── PROVIDED DATA

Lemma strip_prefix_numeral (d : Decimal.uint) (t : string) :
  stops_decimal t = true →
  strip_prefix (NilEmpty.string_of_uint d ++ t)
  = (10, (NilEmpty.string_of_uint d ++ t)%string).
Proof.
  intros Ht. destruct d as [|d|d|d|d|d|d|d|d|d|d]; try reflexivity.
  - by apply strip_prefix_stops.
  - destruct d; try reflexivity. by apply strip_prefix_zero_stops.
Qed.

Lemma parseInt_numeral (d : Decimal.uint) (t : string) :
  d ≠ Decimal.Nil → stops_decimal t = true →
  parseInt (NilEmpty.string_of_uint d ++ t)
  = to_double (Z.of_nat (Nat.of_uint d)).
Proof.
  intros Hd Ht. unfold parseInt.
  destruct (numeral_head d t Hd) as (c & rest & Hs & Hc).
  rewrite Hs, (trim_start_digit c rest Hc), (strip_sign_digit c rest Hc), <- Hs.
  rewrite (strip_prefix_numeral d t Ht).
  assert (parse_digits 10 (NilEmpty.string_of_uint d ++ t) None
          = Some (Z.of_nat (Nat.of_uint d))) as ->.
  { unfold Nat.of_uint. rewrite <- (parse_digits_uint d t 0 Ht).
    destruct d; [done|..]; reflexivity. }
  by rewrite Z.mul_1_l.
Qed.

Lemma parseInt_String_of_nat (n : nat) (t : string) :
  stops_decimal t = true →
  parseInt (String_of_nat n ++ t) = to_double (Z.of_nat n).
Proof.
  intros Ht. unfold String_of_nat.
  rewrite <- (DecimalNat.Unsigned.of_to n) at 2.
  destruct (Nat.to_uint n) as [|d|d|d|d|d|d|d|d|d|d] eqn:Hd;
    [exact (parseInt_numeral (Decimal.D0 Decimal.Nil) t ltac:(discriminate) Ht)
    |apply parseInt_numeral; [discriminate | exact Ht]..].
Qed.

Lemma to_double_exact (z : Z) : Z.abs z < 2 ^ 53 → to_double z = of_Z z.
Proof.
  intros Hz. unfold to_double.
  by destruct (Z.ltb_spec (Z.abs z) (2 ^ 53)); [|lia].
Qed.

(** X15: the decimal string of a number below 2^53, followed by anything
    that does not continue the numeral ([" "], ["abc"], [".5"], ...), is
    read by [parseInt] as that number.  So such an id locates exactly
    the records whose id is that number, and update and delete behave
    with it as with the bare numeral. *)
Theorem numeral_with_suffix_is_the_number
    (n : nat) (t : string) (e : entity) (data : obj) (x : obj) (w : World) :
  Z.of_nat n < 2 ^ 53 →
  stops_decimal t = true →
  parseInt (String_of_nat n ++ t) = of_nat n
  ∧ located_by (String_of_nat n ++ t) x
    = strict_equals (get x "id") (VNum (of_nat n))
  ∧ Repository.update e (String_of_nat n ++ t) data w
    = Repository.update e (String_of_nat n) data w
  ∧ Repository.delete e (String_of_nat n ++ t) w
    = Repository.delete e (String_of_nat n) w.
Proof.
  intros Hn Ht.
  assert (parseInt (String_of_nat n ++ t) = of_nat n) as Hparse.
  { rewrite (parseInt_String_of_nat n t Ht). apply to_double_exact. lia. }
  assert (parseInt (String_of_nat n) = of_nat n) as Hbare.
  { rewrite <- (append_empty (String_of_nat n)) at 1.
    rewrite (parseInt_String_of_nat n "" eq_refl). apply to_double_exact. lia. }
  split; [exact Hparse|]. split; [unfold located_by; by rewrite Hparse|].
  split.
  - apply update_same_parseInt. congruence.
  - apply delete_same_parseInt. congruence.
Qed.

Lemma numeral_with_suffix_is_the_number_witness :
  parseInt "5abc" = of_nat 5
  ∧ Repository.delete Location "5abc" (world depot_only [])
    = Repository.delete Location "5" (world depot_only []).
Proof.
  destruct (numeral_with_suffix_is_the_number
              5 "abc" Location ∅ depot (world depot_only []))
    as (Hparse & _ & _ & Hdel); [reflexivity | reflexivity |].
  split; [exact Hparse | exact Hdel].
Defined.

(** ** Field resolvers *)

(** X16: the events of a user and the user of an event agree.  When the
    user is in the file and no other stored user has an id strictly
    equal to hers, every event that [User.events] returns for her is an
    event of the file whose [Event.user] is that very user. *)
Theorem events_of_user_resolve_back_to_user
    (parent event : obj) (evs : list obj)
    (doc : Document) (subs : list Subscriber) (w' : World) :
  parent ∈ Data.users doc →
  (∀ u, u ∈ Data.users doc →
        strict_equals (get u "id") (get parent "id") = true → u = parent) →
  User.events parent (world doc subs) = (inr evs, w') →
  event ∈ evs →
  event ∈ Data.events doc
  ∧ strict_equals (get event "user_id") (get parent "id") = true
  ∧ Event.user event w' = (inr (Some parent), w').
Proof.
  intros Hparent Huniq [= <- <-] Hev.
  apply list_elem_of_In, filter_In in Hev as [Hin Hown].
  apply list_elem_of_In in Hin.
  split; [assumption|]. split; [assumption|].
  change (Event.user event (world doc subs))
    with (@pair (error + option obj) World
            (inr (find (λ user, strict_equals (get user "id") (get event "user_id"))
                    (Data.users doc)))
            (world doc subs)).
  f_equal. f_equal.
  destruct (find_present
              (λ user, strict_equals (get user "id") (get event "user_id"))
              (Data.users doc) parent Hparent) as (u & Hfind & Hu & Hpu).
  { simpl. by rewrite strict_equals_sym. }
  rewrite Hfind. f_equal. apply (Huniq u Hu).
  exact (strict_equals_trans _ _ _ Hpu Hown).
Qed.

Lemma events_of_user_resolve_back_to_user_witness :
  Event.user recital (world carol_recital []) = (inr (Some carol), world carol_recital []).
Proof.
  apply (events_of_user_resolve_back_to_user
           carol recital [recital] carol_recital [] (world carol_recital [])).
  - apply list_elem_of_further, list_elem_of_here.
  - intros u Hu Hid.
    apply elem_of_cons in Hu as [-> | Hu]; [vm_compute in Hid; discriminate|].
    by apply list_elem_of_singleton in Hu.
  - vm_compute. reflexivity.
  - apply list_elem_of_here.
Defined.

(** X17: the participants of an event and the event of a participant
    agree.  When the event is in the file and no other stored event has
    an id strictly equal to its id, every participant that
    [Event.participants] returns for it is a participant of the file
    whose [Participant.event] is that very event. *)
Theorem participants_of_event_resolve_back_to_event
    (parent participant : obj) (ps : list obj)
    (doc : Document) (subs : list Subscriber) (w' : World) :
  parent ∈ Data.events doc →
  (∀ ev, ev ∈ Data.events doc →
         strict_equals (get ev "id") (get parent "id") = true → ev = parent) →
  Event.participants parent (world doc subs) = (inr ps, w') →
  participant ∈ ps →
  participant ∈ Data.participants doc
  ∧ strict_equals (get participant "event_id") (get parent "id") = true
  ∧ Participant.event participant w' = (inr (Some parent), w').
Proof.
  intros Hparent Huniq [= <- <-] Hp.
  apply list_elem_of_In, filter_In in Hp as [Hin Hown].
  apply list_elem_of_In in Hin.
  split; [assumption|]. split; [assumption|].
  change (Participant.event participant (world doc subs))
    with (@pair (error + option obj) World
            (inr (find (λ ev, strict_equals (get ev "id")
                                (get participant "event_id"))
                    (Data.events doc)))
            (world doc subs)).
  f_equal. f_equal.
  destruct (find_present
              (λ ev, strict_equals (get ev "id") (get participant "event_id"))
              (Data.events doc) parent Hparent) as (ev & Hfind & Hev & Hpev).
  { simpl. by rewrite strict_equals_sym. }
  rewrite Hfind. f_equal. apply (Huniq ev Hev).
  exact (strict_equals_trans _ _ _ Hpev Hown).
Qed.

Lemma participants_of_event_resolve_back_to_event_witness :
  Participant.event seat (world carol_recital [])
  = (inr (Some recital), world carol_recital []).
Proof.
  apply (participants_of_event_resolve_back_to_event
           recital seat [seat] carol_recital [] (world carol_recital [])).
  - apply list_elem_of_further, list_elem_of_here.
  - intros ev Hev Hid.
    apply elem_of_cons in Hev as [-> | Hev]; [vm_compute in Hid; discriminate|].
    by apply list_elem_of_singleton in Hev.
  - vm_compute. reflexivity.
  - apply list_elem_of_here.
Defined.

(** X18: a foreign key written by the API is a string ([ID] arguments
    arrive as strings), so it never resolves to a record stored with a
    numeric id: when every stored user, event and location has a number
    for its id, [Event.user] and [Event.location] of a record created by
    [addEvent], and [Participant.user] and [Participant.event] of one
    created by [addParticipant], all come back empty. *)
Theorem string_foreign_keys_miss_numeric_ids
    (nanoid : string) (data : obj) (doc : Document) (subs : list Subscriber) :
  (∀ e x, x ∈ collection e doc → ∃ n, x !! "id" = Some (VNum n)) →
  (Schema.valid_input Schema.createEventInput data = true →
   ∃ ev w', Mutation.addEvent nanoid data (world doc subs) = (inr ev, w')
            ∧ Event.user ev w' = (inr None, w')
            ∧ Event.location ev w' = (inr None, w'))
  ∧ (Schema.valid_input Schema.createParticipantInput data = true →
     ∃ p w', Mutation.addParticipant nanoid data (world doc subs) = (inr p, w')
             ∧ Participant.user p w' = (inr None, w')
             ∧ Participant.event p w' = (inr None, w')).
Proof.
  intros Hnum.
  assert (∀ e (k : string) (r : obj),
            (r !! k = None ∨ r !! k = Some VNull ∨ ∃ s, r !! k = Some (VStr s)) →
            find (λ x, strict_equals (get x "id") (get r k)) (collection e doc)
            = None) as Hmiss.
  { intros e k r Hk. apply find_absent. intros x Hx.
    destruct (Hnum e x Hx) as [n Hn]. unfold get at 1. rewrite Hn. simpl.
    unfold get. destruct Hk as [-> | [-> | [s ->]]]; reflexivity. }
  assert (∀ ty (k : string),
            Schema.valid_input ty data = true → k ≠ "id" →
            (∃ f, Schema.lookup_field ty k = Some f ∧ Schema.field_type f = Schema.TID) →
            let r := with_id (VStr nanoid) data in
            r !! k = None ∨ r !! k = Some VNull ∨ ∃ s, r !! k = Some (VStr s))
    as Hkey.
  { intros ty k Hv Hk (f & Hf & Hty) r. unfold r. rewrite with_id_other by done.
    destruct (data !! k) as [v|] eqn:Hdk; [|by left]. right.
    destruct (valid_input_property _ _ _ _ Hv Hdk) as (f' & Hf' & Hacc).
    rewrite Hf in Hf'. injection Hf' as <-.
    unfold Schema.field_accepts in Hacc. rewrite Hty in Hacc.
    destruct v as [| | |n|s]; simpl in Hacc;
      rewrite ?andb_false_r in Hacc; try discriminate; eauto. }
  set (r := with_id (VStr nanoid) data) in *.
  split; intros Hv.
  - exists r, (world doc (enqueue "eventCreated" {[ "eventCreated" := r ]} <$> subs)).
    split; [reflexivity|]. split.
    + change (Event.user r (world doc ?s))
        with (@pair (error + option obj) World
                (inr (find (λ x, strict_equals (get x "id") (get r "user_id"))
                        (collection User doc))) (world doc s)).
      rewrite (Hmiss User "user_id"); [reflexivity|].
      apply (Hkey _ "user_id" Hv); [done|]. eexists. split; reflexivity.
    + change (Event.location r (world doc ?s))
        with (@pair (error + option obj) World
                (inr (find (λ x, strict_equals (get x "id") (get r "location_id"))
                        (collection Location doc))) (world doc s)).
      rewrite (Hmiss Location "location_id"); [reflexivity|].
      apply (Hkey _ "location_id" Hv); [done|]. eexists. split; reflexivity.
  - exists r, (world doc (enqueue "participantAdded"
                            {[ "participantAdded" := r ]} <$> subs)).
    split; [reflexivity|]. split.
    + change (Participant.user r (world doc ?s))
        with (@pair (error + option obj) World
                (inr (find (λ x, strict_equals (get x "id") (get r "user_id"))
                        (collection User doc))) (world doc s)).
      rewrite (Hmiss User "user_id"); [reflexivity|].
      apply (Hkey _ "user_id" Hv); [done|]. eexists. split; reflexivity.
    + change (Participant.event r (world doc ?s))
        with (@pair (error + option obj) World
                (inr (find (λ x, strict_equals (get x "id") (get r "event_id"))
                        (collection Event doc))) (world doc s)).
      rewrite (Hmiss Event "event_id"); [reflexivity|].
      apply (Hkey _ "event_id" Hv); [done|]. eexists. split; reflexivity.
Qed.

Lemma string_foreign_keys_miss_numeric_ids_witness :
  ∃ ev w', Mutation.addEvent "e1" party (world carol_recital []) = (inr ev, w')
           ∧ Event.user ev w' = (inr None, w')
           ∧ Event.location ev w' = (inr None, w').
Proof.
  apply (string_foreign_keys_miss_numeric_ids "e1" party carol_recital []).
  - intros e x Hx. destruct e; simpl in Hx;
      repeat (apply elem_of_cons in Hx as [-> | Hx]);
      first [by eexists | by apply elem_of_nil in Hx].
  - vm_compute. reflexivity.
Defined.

────
── PROVIDED DATA

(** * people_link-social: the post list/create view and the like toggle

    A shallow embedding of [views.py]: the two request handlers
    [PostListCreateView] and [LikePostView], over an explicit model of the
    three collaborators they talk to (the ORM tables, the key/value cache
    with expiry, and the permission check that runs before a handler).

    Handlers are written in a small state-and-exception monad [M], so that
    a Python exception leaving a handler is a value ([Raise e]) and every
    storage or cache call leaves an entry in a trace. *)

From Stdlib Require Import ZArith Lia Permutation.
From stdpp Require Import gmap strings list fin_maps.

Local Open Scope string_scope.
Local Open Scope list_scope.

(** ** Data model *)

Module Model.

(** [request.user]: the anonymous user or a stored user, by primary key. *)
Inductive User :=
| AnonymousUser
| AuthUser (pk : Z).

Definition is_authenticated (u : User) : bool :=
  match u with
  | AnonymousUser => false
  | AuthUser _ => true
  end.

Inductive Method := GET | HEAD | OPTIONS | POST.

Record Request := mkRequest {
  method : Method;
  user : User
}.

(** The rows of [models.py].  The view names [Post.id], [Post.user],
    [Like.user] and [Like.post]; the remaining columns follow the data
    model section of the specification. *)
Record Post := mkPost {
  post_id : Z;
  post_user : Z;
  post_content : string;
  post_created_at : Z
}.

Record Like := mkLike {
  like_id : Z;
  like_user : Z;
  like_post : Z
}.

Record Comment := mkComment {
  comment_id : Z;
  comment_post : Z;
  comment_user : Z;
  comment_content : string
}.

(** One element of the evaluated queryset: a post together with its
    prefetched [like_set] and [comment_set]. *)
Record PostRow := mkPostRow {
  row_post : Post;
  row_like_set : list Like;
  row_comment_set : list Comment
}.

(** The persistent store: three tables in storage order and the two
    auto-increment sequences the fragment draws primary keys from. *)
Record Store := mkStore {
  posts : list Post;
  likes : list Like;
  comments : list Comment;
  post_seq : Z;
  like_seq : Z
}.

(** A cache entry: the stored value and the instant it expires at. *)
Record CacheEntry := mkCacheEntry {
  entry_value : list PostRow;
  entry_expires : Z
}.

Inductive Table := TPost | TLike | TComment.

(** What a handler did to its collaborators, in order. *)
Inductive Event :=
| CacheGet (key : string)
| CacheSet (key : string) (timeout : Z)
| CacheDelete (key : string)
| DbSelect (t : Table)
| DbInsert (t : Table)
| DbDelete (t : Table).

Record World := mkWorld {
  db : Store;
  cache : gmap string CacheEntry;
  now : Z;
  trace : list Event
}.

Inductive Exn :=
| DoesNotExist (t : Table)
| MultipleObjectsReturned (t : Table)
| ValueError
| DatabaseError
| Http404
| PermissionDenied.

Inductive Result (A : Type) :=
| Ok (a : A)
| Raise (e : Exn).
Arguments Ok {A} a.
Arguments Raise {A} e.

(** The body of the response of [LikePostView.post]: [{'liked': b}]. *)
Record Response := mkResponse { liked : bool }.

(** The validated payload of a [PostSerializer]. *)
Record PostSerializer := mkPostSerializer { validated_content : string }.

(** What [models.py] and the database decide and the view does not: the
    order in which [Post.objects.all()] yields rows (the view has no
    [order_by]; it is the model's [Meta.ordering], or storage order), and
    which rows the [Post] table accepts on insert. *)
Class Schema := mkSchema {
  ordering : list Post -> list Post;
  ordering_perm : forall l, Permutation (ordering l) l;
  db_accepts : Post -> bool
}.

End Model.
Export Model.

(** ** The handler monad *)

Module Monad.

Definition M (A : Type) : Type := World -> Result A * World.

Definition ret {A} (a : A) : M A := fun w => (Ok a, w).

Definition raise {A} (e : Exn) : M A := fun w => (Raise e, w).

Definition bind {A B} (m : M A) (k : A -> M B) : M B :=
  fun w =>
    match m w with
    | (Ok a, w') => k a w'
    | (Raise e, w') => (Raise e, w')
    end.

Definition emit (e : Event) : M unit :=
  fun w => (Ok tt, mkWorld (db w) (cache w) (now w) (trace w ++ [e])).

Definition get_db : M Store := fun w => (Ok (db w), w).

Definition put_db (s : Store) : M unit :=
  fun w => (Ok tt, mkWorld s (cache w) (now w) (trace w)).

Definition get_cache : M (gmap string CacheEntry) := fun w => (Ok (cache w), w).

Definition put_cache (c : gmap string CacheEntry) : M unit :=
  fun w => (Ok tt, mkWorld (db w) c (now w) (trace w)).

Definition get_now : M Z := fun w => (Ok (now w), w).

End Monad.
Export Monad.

────

PROBLEM DESCRIPTION |
All lines above that include the word "true" must be copied into the answer.

RESPONSE |
  stops_decimal t = true →
  d ≠ Decimal.Nil → stops_decimal t = true →
  stops_decimal t = true →
  stops_decimal t = true →
        strict_equals (get u "id") (get parent "id") = true → u = parent) →
  ∧ strict_equals (get event "user_id") (get parent "id") = true
         strict_equals (get ev "id") (get parent "id") = true → ev = parent) →
  ∧ strict_equals (get participant "event_id") (get parent "id") = true
  (Schema.valid_input Schema.createEventInput data = true →
  ∧ (Schema.valid_input Schema.createParticipantInput data = true →
            Schema.valid_input ty data = true → k ≠ "id" →
  | AuthUser _ => true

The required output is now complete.